Besides dmesg, inspect:
/sys/bus/.../devices/.../power/runtime_statusruntime_usageruntime_active_timeruntime_suspended_time- wakeup-related sysfs nodes
- ftrace power, IRQ, and device PM events
- interrupt counts and wake counts
- power meter and GPIO markers
Classify the problem first:
- power does not drop: who holds runtime PM reference
- device powers down while in use: who put too early
- system cannot suspend: who blocks system suspend
- system cannot wake: wakeup source, IRQ, power domain, or pinctrl issue
- device fails after wake: resume path incomplete
What to Check First
First, is runtime PM enabled? Check runtime status, usage count, and autosuspend delay.
Second, does every hardware access hold a PM reference? Check open/read/write/ioctl, IRQ thread, workqueue, and DMA completion.
Third, do error paths put references? Failure returns, timeouts, cancellation, and remove must not leak usage count.

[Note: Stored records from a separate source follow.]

(** C8: The material check of a queue action, one check of the action among
    several, passes in exactly these cases, for an operator assigned to the
    machine. A start by a laminator with the code of a waiting roll of the
    order, made at an earlier stage and routed to this machine or of a confirmed
    opening intake that feeds it, passes without a scan; any other start passes
    when it scanned what the machine needs: nothing where it has no rule or the
    order no materials (which only a machine without requirements, or a
    laminator, allows), else assigned barcodes that cover the rule. A resumption
    that has to acquire its materials again scanned them likewise, and every
    other action needs no scan. *)
Theorem action_materials_are_checked scanned staged c :
  parse_apparatus_id (qr_apparatus request) = Ok id → validated_material_apparatus resolver id = Ok canonical →
  check_action_materials resolver request scanned staged s = Ok c ↔
  assigned_apparatus_contains id (qr_assigned_apparatus request) = true ∧
  let covered := start_scanned canonical
    (raw_material_assignments_for_order_apparatus (qr_order_id request) id s) staged
    (normalized_barcodes_list scanned) in
  match qr_action request with
  | Action.Start =>
      mc_reacquired c = false ∧ mc_reused c = false ∧
      if mc_skipped c then takes_wip_roll else takes_no_wip_roll ∧ covered
  | Action.Resume =>
      mc_skipped c = false ∧
      resume_material_requirements resolver (apparatus_id_str id) (qr_order_id request) Action.Resume s =
        Ok (mc_reacquired c, mc_reused c) ∧
      (mc_reacquired c = true → scanned ≠ [] ∧ covered)
  | _ => c = {| mc_skipped := false; mc_reacquired := false; mc_reused := false |}
  end.
Proof.
  intros Hid Hc. unfold check_action_materials. rewrite Hid. cbn [lift mbind result_bind].
  destruct (assigned_apparatus_contains _ _); cbn [negb check lift mbind result_bind]; [|naive_solver].
  pose proof (λ skip, material_skip_iff skip Hc) as Hskip.
  pose proof (start_scan_exact resolver (qr_apparatus request) (qr_order_id request) scanned staged id canonical s Hid Hc)
    as Hscan.
  destruct c as [skipped reacquired reused]. cbv zeta. cbn [mc_skipped mc_reacquired mc_reused].
  destruct (qr_action request) eqn:Ha;
    try (rewrite no_new_scan by done; cbn [lift check mbind result_bind andb]).
  1: { rewrite bool_decide_true, start_of_reads, Hskip, Hscan by done.
       destruct skipped; naive_solver. }
  4: { rewrite bool_decide_false by done.
       destruct (resume_material_requirements _ _ _ _ _) as [[re us]|]; cbn [lift mbind result_bind];
         [|naive_solver].
       destruct re; cbn [andb].
       - rewrite <-Hscan. destruct scanned as [|b scanned]; [naive_solver|]. cbn [check lift mbind result_bind].
         destruct (validate_material_scan _ _ _ _ _ _ _) as [[]|]; cbn [lift mbind result_bind]; naive_solver.
       - rewrite no_scan_needed by done. cbn [check lift mbind result_bind]. naive_solver. }
  all: rewrite bool_decide_false by done; cbn [lift check mbind result_bind];
    rewrite no_scan_needed by done; cbn [lift mbind result_bind]; naive_solver.
Qed.
End check.
End materials.
(* ===== verification/CodecSamples.v ===== *)
(** Concrete codecs and a concrete receipt store, so that the theorems about
    code that calls [serde_json], SHA-256 and the receipt port can be evaluated:
    JSON trees with a lossless serialization of route classes, a codec of stage
    work reports, and a store of receipt drafts keyed by barcode. *)
From stdpp Require Import countable pretty.
From S2P Require Import Prelude RustStr F64 Json Errors Identity QueueState OrderLayout MapDefinition Formula Compiler Bfs Chain Projection Scheduler Progress WipRoute Lifecycle StageExecution Epc Receipts.

(** * Trees are countable *)

Definition f64_encoding : Type := bool * option (bool * option (positive * Z)).
Definition f64_enc (x : f64) : f64_encoding :=
  match x with
  | SpecFloat.S754_zero s => (s, None)
  | SpecFloat.S754_infinity s => (s, Some (true, None))
  | SpecFloat.S754_nan => (true, Some (false, None))
  | SpecFloat.S754_finite s m e => (s, Some (true, Some (m, e)))
  end.
#[global] Instance f64_enc_inj : Inj (=) (=) f64_enc.
Proof. intros [] []; simpl; congruence. Qed.

Definition leaf : Type := unit + (bool + (Z + (f64_encoding + string))).

Fixpoint tree_enc (t : tree) : gen_tree leaf :=
  match t with
  | TNull => GenLeaf (inl ())
  | TBool b => GenLeaf (inr (inl b))
  | TNum n => GenLeaf (inr (inr (inl n)))
  | TFloat x => GenLeaf (inr (inr (inr (inl (f64_enc x)))))
  | TStr s => GenLeaf (inr (inr (inr (inr s))))
  | TArr l => GenNode 0 (List.map tree_enc l)
  | TObj fields =>
      GenNode 1 (List.map (λ kv, GenNode 2 [GenLeaf (inr (inr (inr (inr kv.1)))); tree_enc kv.2]) fields)
  end.

(** Induction on trees through the lists of their children. *)
Section tree_ind.
Context (P : tree → Prop).
Hypothesis P_leaf : ∀ t, (∀ l, t ≠ TArr l) → (∀ l, t ≠ TObj l) → P t.
Hypothesis P_arr : ∀ l, Forall P l → P (TArr l).
Hypothesis P_obj : ∀ l, Forall (λ kv, P kv.2) l → P (TObj l).
Fixpoint tree_ind' (t : tree) : P t.
Proof.
  destruct t as [| | | | |l|l].
  1-5: by apply P_leaf.
  - apply P_arr. induction l as [|x l IH]; constructor; [apply tree_ind'|exact IH].
  - apply P_obj. induction l as [|[k x] l IH]; constructor; [apply tree_ind'|exact IH].
Defined.
End tree_ind.

#[global] Instance tree_enc_inj : Inj (=) (=) tree_enc.
Proof.
  intros t. induction t as [t Ha Ho|l IH|l IH] using tree_ind'; intros t'.
  - destruct t, t'; simpl; intros [=]; try done; try (by exfalso; eauto); try congruence.
    f_equal. by apply (inj f64_enc).
  - destruct t'; try done. simpl. intros [= Hl]. f_equal. revert l0 Hl.
    induction IH as [|x l Hx _ IH]; intros [|y l'] Hl; simplify_eq/=; [done|].
    f_equal; [by apply Hx|by apply IH].
  - destruct t'; try done. simpl. intros [= Hl]. f_equal. revert fields Hl.
    induction IH as [|[k x] l Hx _ IH]; intros [|[k' y] l'] Hl; simplify_eq/=; [done|].
    f_equal; [f_equal; by apply Hx|by apply IH].
Qed.

#[global] Instance tree_eq_dec : EqDecision tree.
Proof.
  intros t t'. destruct (decide (tree_enc t = tree_enc t')) as [H|H]; [left|right].
  - by apply (inj tree_enc).
  - by intros ->.
Defined.

(** * Route classes *)

#[global] Instance wip_status_countable : Countable WipStatus.t.
Proof.
  refine (inj_countable' WipStatus.as_str (λ s, default WipStatus.Waiting (WipStatus.parse s)) _).
  by intros [].
Defined.

Definition key_tuple (k : RouteKey (J := json_tree)) :=
  ((key_order_id k, key_records_output k, WipStatus.as_str (key_wip_status k), key_apparatus k,
    key_next_apparatus k, key_current_apparatus k, key_used_by_apparatus k),
   (key_used k, key_processed_by_apparatus k, key_processed k, key_stage_node_id k,
    key_next_stage_node_id k, key_has_binding k, tree_enc <$> key_binding k)).

Lemma key_tuple_inj k k' : key_tuple k = key_tuple k' → k = k'.
Proof.
  destruct k, k'. unfold key_tuple. simpl. intros [=]. subst.
  assert (key_wip_status = key_wip_status0) as -> by (by destruct key_wip_status, key_wip_status0).
  f_equal. by apply (inj (fmap tree_enc)).
Qed.

Definition tree_Z (t : option tree) : Z := match t with Some (TNum n) => n | _ => 0 end.
Definition tree_text (t : option tree) : string := match t with Some (TStr s) => s | _ => "" end.
Definition tree_flag (t : option tree) : bool := match t with Some (TBool b) => b | _ => false end.
Definition tree_texts (t : option tree) : list string :=
  match t with Some (TArr l) => omap (λ x, match x with TStr s => Some s | _ => None end) l | _ => [] end.

(** A route binding is an object with the fields of the route; the digest of a
    map is its id. *)
Definition tree_route (v : tree) : option WipInputRoute :=
    match v with
    | TObj l => Some {|
        route_source_stage_node_id := tree_text (fields_get "source_stage_node_id" l);
        route_stage_node_id := tree_text (fields_get "stage_node_id" l);
        route_consumer_apparatus_ids := tree_texts (fields_get "consumer_apparatus_ids" l);
        route_map_fingerprint := tree_text (fields_get "map_fingerprint" l);
        route_remapped := tree_flag (fields_get "remapped" l) |}
    | _ => None
    end.
#[global] Instance tree_routes : RouteCodec (J := json_tree) :=
  @Build_RouteCodec json_tree tree_route (λ k, [pretty (Npos (encode (key_tuple k)))]) map_id.

#[global] Instance tree_routes_laws : RouteCodecLaws tree_routes.
Proof.
  split. intros k1 k2. simpl. rewrite !append_nil_r. intros H.
  apply (inj pretty) in H. injection H as H. by apply (inj encode), key_tuple_inj in H.
Qed.

(** * Reports *)

Definition tree_report (v : tree) : option StageWorkReport :=
    match v with
    | TObj l => Some {|
        report_id := tree_text (fields_get "report_id" l);
        report_sequence := tree_Z (fields_get "sequence" l);
        report_submitted_at_unix := tree_Z (fields_get "submitted_at_unix" l);
        report_worker_ref := tree_text (fields_get "worker_ref" l);
        report_worker_role := tree_text (fields_get "worker_role" l);
        report_worker_display_name := tree_text (fields_get "worker_display_name" l) |}
    | _ => None
    end.
Definition report_tree (r : StageWorkReport) : tree := TObj
    [("report_id", TStr (report_id r)); ("sequence", TNum (report_sequence r));
     ("submitted_at_unix", TNum (report_submitted_at_unix r));
     ("worker_ref", TStr (report_worker_ref r)); ("worker_role", TStr (report_worker_role r));
     ("worker_display_name", TStr (report_worker_display_name r))].
#[global] Instance tree_reports : ReportCodec (J := json_tree) :=
  @Build_ReportCodec json_tree tree_report report_tree.

#[global] Instance tree_reports_laws : ReportCodecLaws tree_reports.
Proof. split. by intros []. Qed.

(** * A receipt store: drafts by barcode, with whether they were submitted *)

Abbreviation receipts := (gmap string (CreateMaterialReceiptDraftInput (J := json_tree) * bool)).

Definition draft_of (barcode : string) (input : CreateMaterialReceiptDraftInput (J := json_tree))
  : MaterialReceiptDraft (J := json_tree) := {|
  draft_order_assignment := create_order_assignment input;
  draft_name := barcode;
  draft_item_code := create_item_code input;
  draft_warehouse := create_warehouse input;
  draft_qty := create_qty input;
  draft_uom := "kg";
  draft_barcode := barcode;
  draft_width_mm := create_width_mm input;
  draft_micron := create_micron input;
  draft_length_m := create_length_m input |}.

Definition stock_of (barcode : string) (input : CreateMaterialReceiptDraftInput (J := json_tree))
  : RawMaterialStockEntry := {|
  stock_id := barcode;
  stock_warehouse := create_warehouse input;
  stock_item_code := create_item_code input;
  stock_item_name := create_item_name input;
  stock_barcode := barcode;
  stock_qty := create_qty input;
  stock_uom := "kg";
  stock_status := "in_stock";
  stock_reserved_order_id := "";
  stock_source_receipt_id := barcode;
  stock_width_mm := create_width_mm input;
  stock_micron := create_micron input;
  stock_length_m := create_length_m input |}.

Definition receipts_create (input : CreateMaterialReceiptDraftInput (J := json_tree)) (s : receipts)
  : receipts * result GscalePortError (MaterialReceiptDraft (J := json_tree)) :=
  match s !! create_barcode input with
  | Some _ => (s, Err (PortStoreWrite "duplicate barcode"))
  | None => (<[create_barcode input := (input, false)]> s, Ok (draft_of (create_barcode input) input))
  end.
Definition receipts_find (barcode : string) (s : receipts)
  : result GscalePortError (option (MaterialReceiptDraft (J := json_tree))) :=
  Ok ((λ e : _ * bool, draft_of barcode e.1) <$> s !! barcode).
Definition receipts_stock (barcode : string) (s : receipts)
  : result GscalePortError (option RawMaterialStockEntry) :=
  Ok (e ← s !! barcode; if e.2 : bool then Some (stock_of barcode e.1) else None).
Definition receipts_submit (name : string) (s : receipts) : receipts * result GscalePortError unit :=
  match s !! name with
  | Some (input, _) => (<[name := (input, true)]> s, Ok tt)
  | None => (s, Err (PortStoreWrite "draft not found"))
  end.
Definition receipts_delete (name : string) (s : receipts) : receipts * result GscalePortError unit :=
  match s !! name with
  | Some (_, false) => (delete name s, Ok tt)
  | _ => (s, Err (PortStoreWrite "draft not found"))
  end.
#[global] Instance receipts_port : ReceiptPort (J := json_tree) :=
  @Build_ReceiptPort json_tree receipts receipts_create receipts_find receipts_stock receipts_submit
    receipts_delete (λ v v' : tree, bool_decide (v = v')).

#[global] Instance receipts_port_laws : ReceiptPortLaws receipts_port.
Proof.
  split; simpl; unfold receipts_create, receipts_find, receipts_stock, receipts_submit.
  - intros v. by apply bool_decide_eq_true.
  - intros input s s' d. destruct (s !! create_barcode input); [done|]. intros [= <- <-].
    simpl. split_and!; try done. by rewrite lookup_insert_eq.
  - intros barcode d s s'. destruct (s !! barcode) as [[input b]|] eqn:Hb; simpl; [|done].
    intros [= <-]. simpl. rewrite Hb. intros [= <-]. rewrite lookup_insert_eq. simpl.
    split; [done|]. by eexists.
Qed.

Fourth, does runtime suspend wait for hardware idle? DMA, FIFO, and controller busy bits must be handled.
Fifth, does runtime resume restore all resources? pinctrl, clocks, regulators, reset, registers, and interrupts must be complete.
Sixth, does system suspend configure wakeup source? wake IRQ, sleep pinctrl, power domain, and device wake state must agree.
Seventh, does system resume handle sleep-time events? Wake status must be read and cleared; queues must be restored.
Eighth, do runtime PM and system PM step on each other? A device already runtime suspended should not have resources toggled blindly by system suspend/resume.
What to Remember in Practice
runtime PM and system suspend/resume are both power management, but their boundaries differ.
runtime PM manages device idle while the system runs: who uses the device, when it can power down, and how it resumes before the next use.
system suspend/resume manages whole-system sleep: how devices stop before sleep, which events can wake the system, and how state is restored after wake.
Driver PM is a state machine:
active
-> runtime suspended
-> runtime resumed
-> system suspended
-> system resumed
Every state transition must agree with resources, I/O, wakeup sources, and user-visible behavior. Otherwise the device becomes “normal most of the time, broken after low power,” which is one of the hardest classes of bugs to debug.